Have you ever wondered why Fiji has such an array of cultural diaspora? Well! First off, Fiji is one of the few island nations in the South Pacific that hosts a few cultural groups from the Pacific and across the seas. This, along with the British colonisation of Fiji has provided the island nation with a beautiful but at times, a turbulent history of multiculturalism.

There are a variety of groups existing in Fiji, their reasons for calling Fiji home range from migration under the British indentured labour scheme to displacement after a natural disaster.

Solomon Islanders

Malaitan women from the Solomon Islands in Fiji

Malaitan women from the Solomon Islands.

In the 1870’s, around the British annexation of Fiji (1874), a first wave of labourers were brought over from the Solomon Islands to work the Sugarcane plantations of a then budding young colony. Some of these migration schemes were accomplished under ruse and guise which later became known as the ‘Black birding’ scheme. Descendants of these labourers have since settled, married and interwoven themselves in Fiji’s culture. Such villages and settlements include those in Wailoku, Suva, Waidradra village in Deuba and Wailailai and Wainaloka village in Ovalau. These groups are not only limited to these few villages but are spread out all across Fiji.

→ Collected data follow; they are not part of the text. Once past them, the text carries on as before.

Lemma ask_run n p :
  is_Some (ears p !! a) → n ≠ a →
  ∃ p', ask clk a n p = (Ok (if decide (answers_to p n) then Some (list_reply n (ps_ring p)) else None), p') ∧
    ps_ring p' = ps_ring p ∧ ps_pool p' = ps_pool p ∧ ears p' = ears p.
Proof.
  intros Ha Hne. unfold ears in Ha. rewrite lookup_fmap, fmap_is_Some in Ha. destruct Ha as [nd Ha].
  set (g := n_gossip (process_view a clk p nd)). pose proof (view_hears p nd n Hne) as Hv. fold g in Hv.
  assert (∃ g', shared_send (ps_closed p) (list_request a) n g =
      (Ok (if decide (answers_to p n) then Some (list_reply n (ps_ring p)) else None), g') ∧
    hears g' = hears g ∧ g_ring g' = ps_ring p) as (g' & Hrun & Hh & Hr).
  { destruct (g_pool g !! n) as [pr|] eqn:Hn.
    - rewrite (list_shared _ n g pr (view_calm p nd) Hn). assert (ears p !! n = Some true) as He by (by apply Hv).
      exists (mkGossip (g_ring g) (<[n := peer_with_ring (g_ring g) pr]> (g_pool g)) (g_disc g)). split; [|split; [|done]].
      + destruct (ps_closed p) eqn:Hc; [rewrite decide_False by (intros [? _]; congruence)|rewrite decide_True by done]; done.
      + unfold hears. cbn [g_pool]. rewrite fmap_insert. apply insert_id. by rewrite lookup_fmap, Hn.
    - exists g. unfold shared_send. rewrite Hn, decide_False; [by split_and!|]. intros [_ He%Hv]. by destruct He. }
  destruct (own_run (shared_send (ps_closed p) (list_request a) n) p nd Ha) as (p' & Hown & Hr' & Hk & He);
    fold g; [by rewrite Hrun|]. fold g in Hown, Hr'. rewrite Hrun in Hown, Hr'. cbn [fst snd] in Hown, Hr'.
  exists p'. split_and!; [|congruence|done..]. unfold ask, get_state, mbind, M_bind. exact Hown.
Qed.

Lemma evict_run n p :
  is_Some (ears p !! a) →
  ∃ p', own clk a (_evict n) p = (Ok tt, p') ∧ ps_ring p' = ring_remove n (ps_ring p) ∧ ps_pool p' = ps_pool p ∧ ears p' = ears p.
Proof.
  intros Ha. unfold ears in Ha. rewrite lookup_fmap, fmap_is_Some in Ha. destruct Ha as [nd Ha].
  by destruct (own_run (_evict n) p nd Ha) as (p' & Hrun & Hrest); [|exists p'].
Qed.

(** Who is learned from an entry of a reply. *)
Lemma learn_run known m g :
  ∃ g', learn a known (node_to_dict m) g = (Ok tt, g') ∧ g_pool g' = g_pool g ∧ g_ring g ⊆ g_ring g' ∧
    (∀ x, x ∈ g_ring g' → x ∈ g_ring g ∨ (x = m ∧ m ∉ known)).
Proof.
  unfold learn. unfold_M. rewrite node_from_to_dict. case_decide as Hd; [|exists g; split_and!; [done..|by left]].
  eexists. split; [reflexivity|]. split; [done|]. cbn [set_members g_ring r_add rendezvous_ring]. split.
  - intros x Hx. apply elem_of_ring_add. by right.
  - intros x [->|?]%elem_of_ring_add; [right; by destruct Hd|by left].
Qed.

Lemma learn_all known ms g :
  ∃ g', for_each (node_to_dict <$> ms) (learn a known) g = (Ok tt, g') ∧ g_pool g' = g_pool g ∧ g_ring g ⊆ g_ring g' ∧
    (∀ x, x ∈ g_ring g' → x ∈ g_ring g ∨ (x ∈ ms ∧ x ∉ known)).
Proof.
  revert g. induction ms as [|m ms IH]; intros g; [exists g; split_and!; [done..|by left]|].
  destruct (learn_run known m g) as (g1 & Hrun1 & Hp1 & Hs1 & Hx1). destruct (IH g1) as (g2 & Hrun2 & Hp2 & Hs2 & Hx2).
  exists g2. csimpl. split_and!; [by step_M Hrun1|congruence|by etrans|].
  intros x [[?|[-> ?]]%Hx1|[??]]%Hx2; [by left|right; split; [by left|done]|right; split; [by right|done]].
Qed.

Lemma learn_step known m p :
  is_Some (ears p !! a) →
  ∃ p', own clk a (learn a known (node_to_dict m)) p = (Ok tt, p') ∧ ps_pool p' = ps_pool p ∧ ears p' = ears p ∧
    ps_ring p ⊆ ps_ring p' ∧ (∀ x, x ∈ ps_ring p' → x ∈ ps_ring p ∨ (x = m ∧ m ∉ known)).
Proof.
  intros Ha. unfold ears in Ha. rewrite lookup_fmap, fmap_is_Some in Ha. destruct Ha as [nd Ha].
  destruct (learn_run known m (n_gossip (process_view a clk p nd))) as (g' & Hrun & Hp & Hs & Hx).
  destruct (own_run (learn a known (node_to_dict m)) p nd Ha) as (p' & Hown & Hr & Hk & He); rewrite Hrun in *;
    [unfold hears; simpl; by rewrite Hp|]. exists p'. rewrite Hr. by split_and!.
Qed.
End steps.
Lemma within_coordinate banner ops workers value_size :
  within_cost (coordinate banner ops workers value_size) (main_bound banner workers).
Proof.
  set (n := Z.to_nat workers). unfold coordinate.
  eapply within_mono.
  { eapply cost_bind; [by apply within_print|intros []].
    eapply cost_bind; [apply (within_for _ _ 3); intros i; by exists 0|intros []].
    eapply (cost_bind _ _ 1); [by exists 0|intros []].
    eapply cost_bind; [apply (within_for _ _ 1); intros i; exists 0; split; [lia|by intros []]|intros []].
    eapply (cost_bind _ _ 1); [by exists 0|intros []].
    eapply cost_bind; [apply cost_ret|intros q].
    eapply (cost_bind _ _ 1); [by exists 0|intros []].
    eapply cost_bind; [apply within_timed|intros writes].
    eapply (cost_bind _ _ 1); [by exists 0|intros []].
    eapply cost_bind; [apply within_timed|intros reads].
    eapply cost_bind; [apply within_put|intros []].
    eapply cost_bind; [apply cost_ret|intros w]. eapply cost_bind; [apply cost_ret|intros r].
    eapply (within_mono _ 24); [|reflexivity].
    destruct (print_results "WRITES" w.1 writes.2 w.2) as [lines|e] eqn:Hw; [|done].
    change (within_cost (print_all lines ≫= λ _, (CRet (print_results "READS " r.1 reads.2 r.2) ≫= λ ls,
      print_all ls ;; mret (w, r))) (12 + 12)).
    eapply cost_bind; [apply within_print; by eapply print_results_length|intros []].
    destruct (print_results "READS " r.1 reads.2 r.2) as [lines'|e] eqn:Hr; [|done].
    change (within_cost (print_all lines' ;; mret (w, r)) 12).
    apply (cost_bind _ _ 12 0); [apply within_print; by eapply print_results_length|done]. }
  unfold main_bound, processes. rewrite !length_seq. lia.
Qed.

(** ** The outcomes of the three scripts *)

Lemma collect_all_ok l e rs v : collect l e rs = Ok v → ∃ pairs, rs = Ok <$> pairs.
Proof.
  revert l e. induction rs as [|[[ls es]|ex] rs IH]; intros l e Hc; [by exists []| |done].
  destruct (IH _ _ Hc) as [pairs ->]. by exists ((ls, es) :: pairs).
Qed.

Lemma collect_raise l e rs ex : collect l e rs = Raise ex → Raise ex ∈ rs.
Proof.
  revert l e. induction rs as [|[[ls es]|ex'] rs IH]; intros l e Hc; [done| |].
  - right. by eapply IH.
  - injection Hc as ->. left.
Qed.

Section outcomes.
Context {W : Type} (perf_counter_ns : nat → Z).

(** *** Threads *)
Section threads.
Context (worker_fn : Z → prog (W * nat) (list Z * Z)) (concurrency : Z) (order completed : list nat) (s s' : W * nat).
Hypothesis positive : (0 < concurrency)%Z.
Hypothesis everyone : completed ≡ₚ processes concurrency.

Lemma sync_phase_inv r :
  sync_run_phase concurrency worker_fn order completed s = (Some r, s') →
  ∃ results in_order, Forall2 (λ tid res, may_end (worker_fn tid) res) (seqZ 0 concurrency) results ∧
    mapM (results !!.) completed = Some in_order ∧ r = collect [] 0 in_order.
Proof.
  unfold sync_run_phase. rewrite bool_decide_eq_false_2 by lia. intros [= Hr _].
  destruct (mapM outcome_of _) as [results|] eqn:Hres; [|done]. simpl in Hr.
  destruct (mapM _ completed) as [in_order|] eqn:Hin; [|done]. injection Hr as <-.
  exists results, in_order. split; [|done]. apply Forall2_same_length_lookup.
  pose proof (length_mapM _ _ _ Hres) as Hlen. rewrite interleave_length in Hlen. simpl in Hlen. rewrite length_fmap in Hlen.
  split; [done|]. intros i tid res Ht Hi. apply mapM_Some in Hres.
  destruct (Forall2_lookup_r _ _ _ _ _ Hres Hi) as (p & Hp & Hout).
  destruct p as [r|]; [|done]. injection Hout as ->.
  eapply interleave_may_end; [|exact Hp]. simpl. by rewrite list_lookup_fmap, Ht.
Qed.

Lemma completed_all {A} (results in_order : list A) :
  length results = Z.to_nat concurrency → mapM (results !!.) completed = Some in_order →
  ∀ x, x ∈ in_order ↔ x ∈ results.
Proof.
  intros Hlen Hin x. apply mapM_Some in Hin. split.
  - intros [j Hj]%list_elem_of_lookup_1. destruct (Forall2_lookup_r _ _ _ _ _ Hin Hj) as (i & _ & Hi).
    by eapply list_elem_of_lookup_2.
  - intros [i Hi]%list_elem_of_lookup_1.
    assert (i ∈ completed) as [j Hj]%list_elem_of_lookup_1.
    { rewrite everyone. apply elem_of_seq. apply lookup_lt_Some in Hi. lia. }
    destruct (Forall2_lookup_l _ _ _ _ _ Hin Hj) as (y & Hy & Hiy). rewrite Hi in Hiy. injection Hiy as ->.
    by eapply list_elem_of_lookup_2.
Qed.
End threads.

Lemma sync_lawful (nodes : nat → node_progs W) concurrency pool_max :
  lawful (λ i, sync_outcome perf_counter_ns (nodes i) concurrency pool_max).
Proof.
  split.
  - intros i x (r & _ & Hr). by destruct r; simplify_eq/=.
  - intros i c x (order & completed & s & s' & r & Hperm & Hrun & Hr).
    destruct r as [[lats errs]|]; [|done]. injection Hr as ->. exists lats, errs. split; [done|].
    destruct (decide (0 < concurrency)%Z) as [Hc|Hc].
    2: { unfold sync_run_phase in Hrun. by rewrite bool_decide_eq_true_2 in Hrun by lia. }
    destruct (sync_phase_inv _ _ _ _ _ _ Hc _ Hrun) as (results & in_order & Hall & Hin & Hcol).
    pose proof (Forall2_length _ _ _ Hall) as Hlen. rewrite length_seqZ in Hlen.
    destruct (collect_all_ok _ _ _ _ (eq_sym Hcol)) as [pairs' Hpairs'].
    assert (∃ pairs, results = Ok <$> pairs) as [pairs ->].
    { assert (Forall (λ x, ∃ p, x = Ok p) results) as Hok.
      { apply Forall_forall. intros x Hx. apply (completed_all _ _ Hc Hperm _ _ (eq_sym Hlen) Hin) in Hx.
        rewrite Hpairs' in Hx. apply list_elem_of_fmap in Hx as (p & -> & _). by exists p. }
      clear -Hok. induction Hok as [|x results [p ->] _ [pairs ->]]; [by exists []|]. by exists (p :: pairs). }
    rewrite length_fmap in Hlen.
    destruct (collect_completed pairs completed) as (l & Hcoll & Hl).
    { rewrite Hperm. unfold processes. by rewrite Hlen. }
    rewrite Hin in Hcoll. simpl in Hcoll. injection Hcoll as Hcoll. rewrite Hcoll in Hcol. injection Hcol as -> ->.
    rewrite Hl. clear Hl Hcoll Hin Hpairs' Hlen Hrun.
    assert (Z.max 0 (cmd_end c - cmd_start c) =
      Z.of_nat (length (mjoin (strides (cmd_end c - cmd_start c) concurrency))))%Z as ->.
    { rewrite strides_permutation, length_seqZ by done. lia. }
    unfold strides. apply Forall2_fmap_r in Hall.
    induction Hall as [|tid [ls es] tids pairs Hend _ IH]; [done|]. csimpl. rewrite !length_app, !Nat2Z.inj_add.
    destruct (node_worker_counts _ _ _ _ _ _ _ Hend) as [(l' & e' & [= -> ->] & Hcount)|(? & ? & [=] & _)].
    simpl in Hcount. lia.
Qed.
(** [bench.py]: every thread ends with one latency of each kind per key of its stride,
    and the store is as it was. *)
Theorem run_worker_exact order s :
  (0 < n_threads)%Z → sb_store s = [] → progress_inv ops (sb_progress s) →
  let st := interleave order (run_worker <$> seqZ 0 n_threads, s) in
  (∀ i r, st.1 !! i = Some (Ret r) → ∃ w g d, r = Ok (w, g, d) ∧
     let n := length (py_range (Z.of_nat i) ops n_threads) in
     length w = n ∧ length g = n ∧ length d = n) ∧
  (Forall (λ p, finished p = true) st.1 → sb_store st.2 = []).
Proof.
  intros Hn Hs Hp st.
  destruct (threads_work _ false false _ [] order s Hn (run_worker_works [] [] [])) as (_ & Hout & Hfin).
  { rewrite Hs. split; [constructor|done|done]. }
  { done. }
  unfold strides in Hout, Hfin. rewrite <- list_fmap_compose in Hout, Hfin.
  change (interleave order (_, s)) with st in Hout, Hfin. fold (strides ops n_threads) in Hout. split.
  - intros i r Hi. destruct (Hout i r Hi) as (keys & [[w g] d] & Hk & -> & Hlen).
    apply stride_length in Hk as ->. by exists w, g, d.
  - intros Hall. by apply filled_empty, Hfin.
Qed.
End benches.

Lemma run_one_exact_witness :
  let all := seq 0 (Z.to_nat 2) in
  let one := run_one Z.of_nat (λ _, sample_clock) (VBytes "xx") 3 2 in
  (∃ o1 o2 o3 r1 r2 r3 s, one (o1, all) (o2, all) (o3, all) = ([Some r1; Some r2; Some r3], s)) ∧
  ∀ o1 o2 o3 c1 c2 c3 r1 r2 r3 s, c1 ≡ₚ all → c2 ≡ₚ all → c3 ≡ₚ all →
    one (o1, c1) (o2, c2) (o3, c3) = ([Some r1; Some r2; Some r3], s) →
    Forall (λ r, ∃ lats, r = Ok (lats, 0%Z) ∧ Z.of_nat (length lats) = 3%Z) [r1; r2; r3] ∧
    sb_store s = [].
Proof. apply (run_one_exact Z.of_nat (λ _, sample_clock) (VBytes "xx") 3 2); lia || done. Defined.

The Sri Siva Subramaniya temple in Fiji

Celebration at the Sri Siva Subramaniya temple.

Here’s another group that arrived under similar labour schemes that started in 1879, specifically the British indentured labour system which lasted for 37 years. In Fiji, you will notice that after native Fijians (50+ percent), Fiji Indians (30+) make up the second largest group of Fiji’s population and the rest, by other minority groups. The descendants of these workers who referred to themselves as, ‘Girmitiyas’, an Indianised term for the agreement they had signed, celebrate their ancestors annually on a specific day in the month of May. This ethnic group has also made an impressionable mark on Fiji’s economic development and can be seen in the various businesses set up in Fiji’s big cities and towns.


Rotuma Day celebrations in Fiji

Photo Credit: The Fiji Times.

The island of Rotuma is about 500 kilometres northwest of Vanua Levu, making Wallis and Futuna, to the northeast nearer to Fiji. Rotuma was annexed in the year 1881 by Britain and later absorbed into one of Britain’s colonies, the Fiji Islands. The culture, appearance and language of Rotumans are completely different from that of native Fijians. Rotuma, most likely having Polynesian origins, have traces of Samoan and Tongan influences in their culture. Rotuma is not exempted from the urban drift that many islands suffer. In fact, around 80 percent of Rotumans live in Fiji and the remaining percentage still live in Rotuma.

Banabans (Rabi)

Little girls in traditional attire in Fiji

Little girls in traditional attire.

Rabi is an island about 20 kilometres off the coast of Vanua Levu and 5 kilometres west of Taveuni island. The story of how Banabans arrived on the island of Rabi is one of displacement and tragedy. The Banaban ethnic group are originally from the Micronesian island of Banaba in Kiribati. In the 19th century, the island was lucrative for its phosphate and was mined to such an extent that the island became barren, leaving about a 1000 displaced Banabans. These displaced Banabans were resettled in Rabi at the end of World War II, in 1945. The Rabi community continues to maintain links to the island of Banaba and still pertain to their way of life.

Tuvaluans (Kioa)

Tuvaluans (Kioa) in Fiji

Photo Credit: South Pacific Tourism Organisation.

Another tale of ethnic migration occurred two years after the arrival of the Banabans in Rabi and for a very different reason. The atoll of Vaitupu, in the Tuvalu group, faced a population issue of overcrowding in the 1940’s. At the end of the war, after hearing of the resettlement of the Banaban community in Rabi, the Vaitupuans also considered purchasing an island in Fiji to help manage their population. Long story short, they purchased the island of Kioa in June 1946 and a group voluntarily departed Vaitupu and arrived on the island in October 1947. The island of Kioa is about 100 metres from the Vanua Levu coast in Buca bay and just south of Rabi island. Like the Banabans, the people of Kioa continue to preserve their culture and their links to Tuvalu.  

Other ethnic groups

Fiji also has other ethnic groups in the country such as the Chinese who are descendants of early migrants who were merchants, and descendants of early European settlers who came to Fiji to begin anew.

These various cultural groups and many others that continue to make Fiji their home have made Fiji a melting pot for the South Pacific.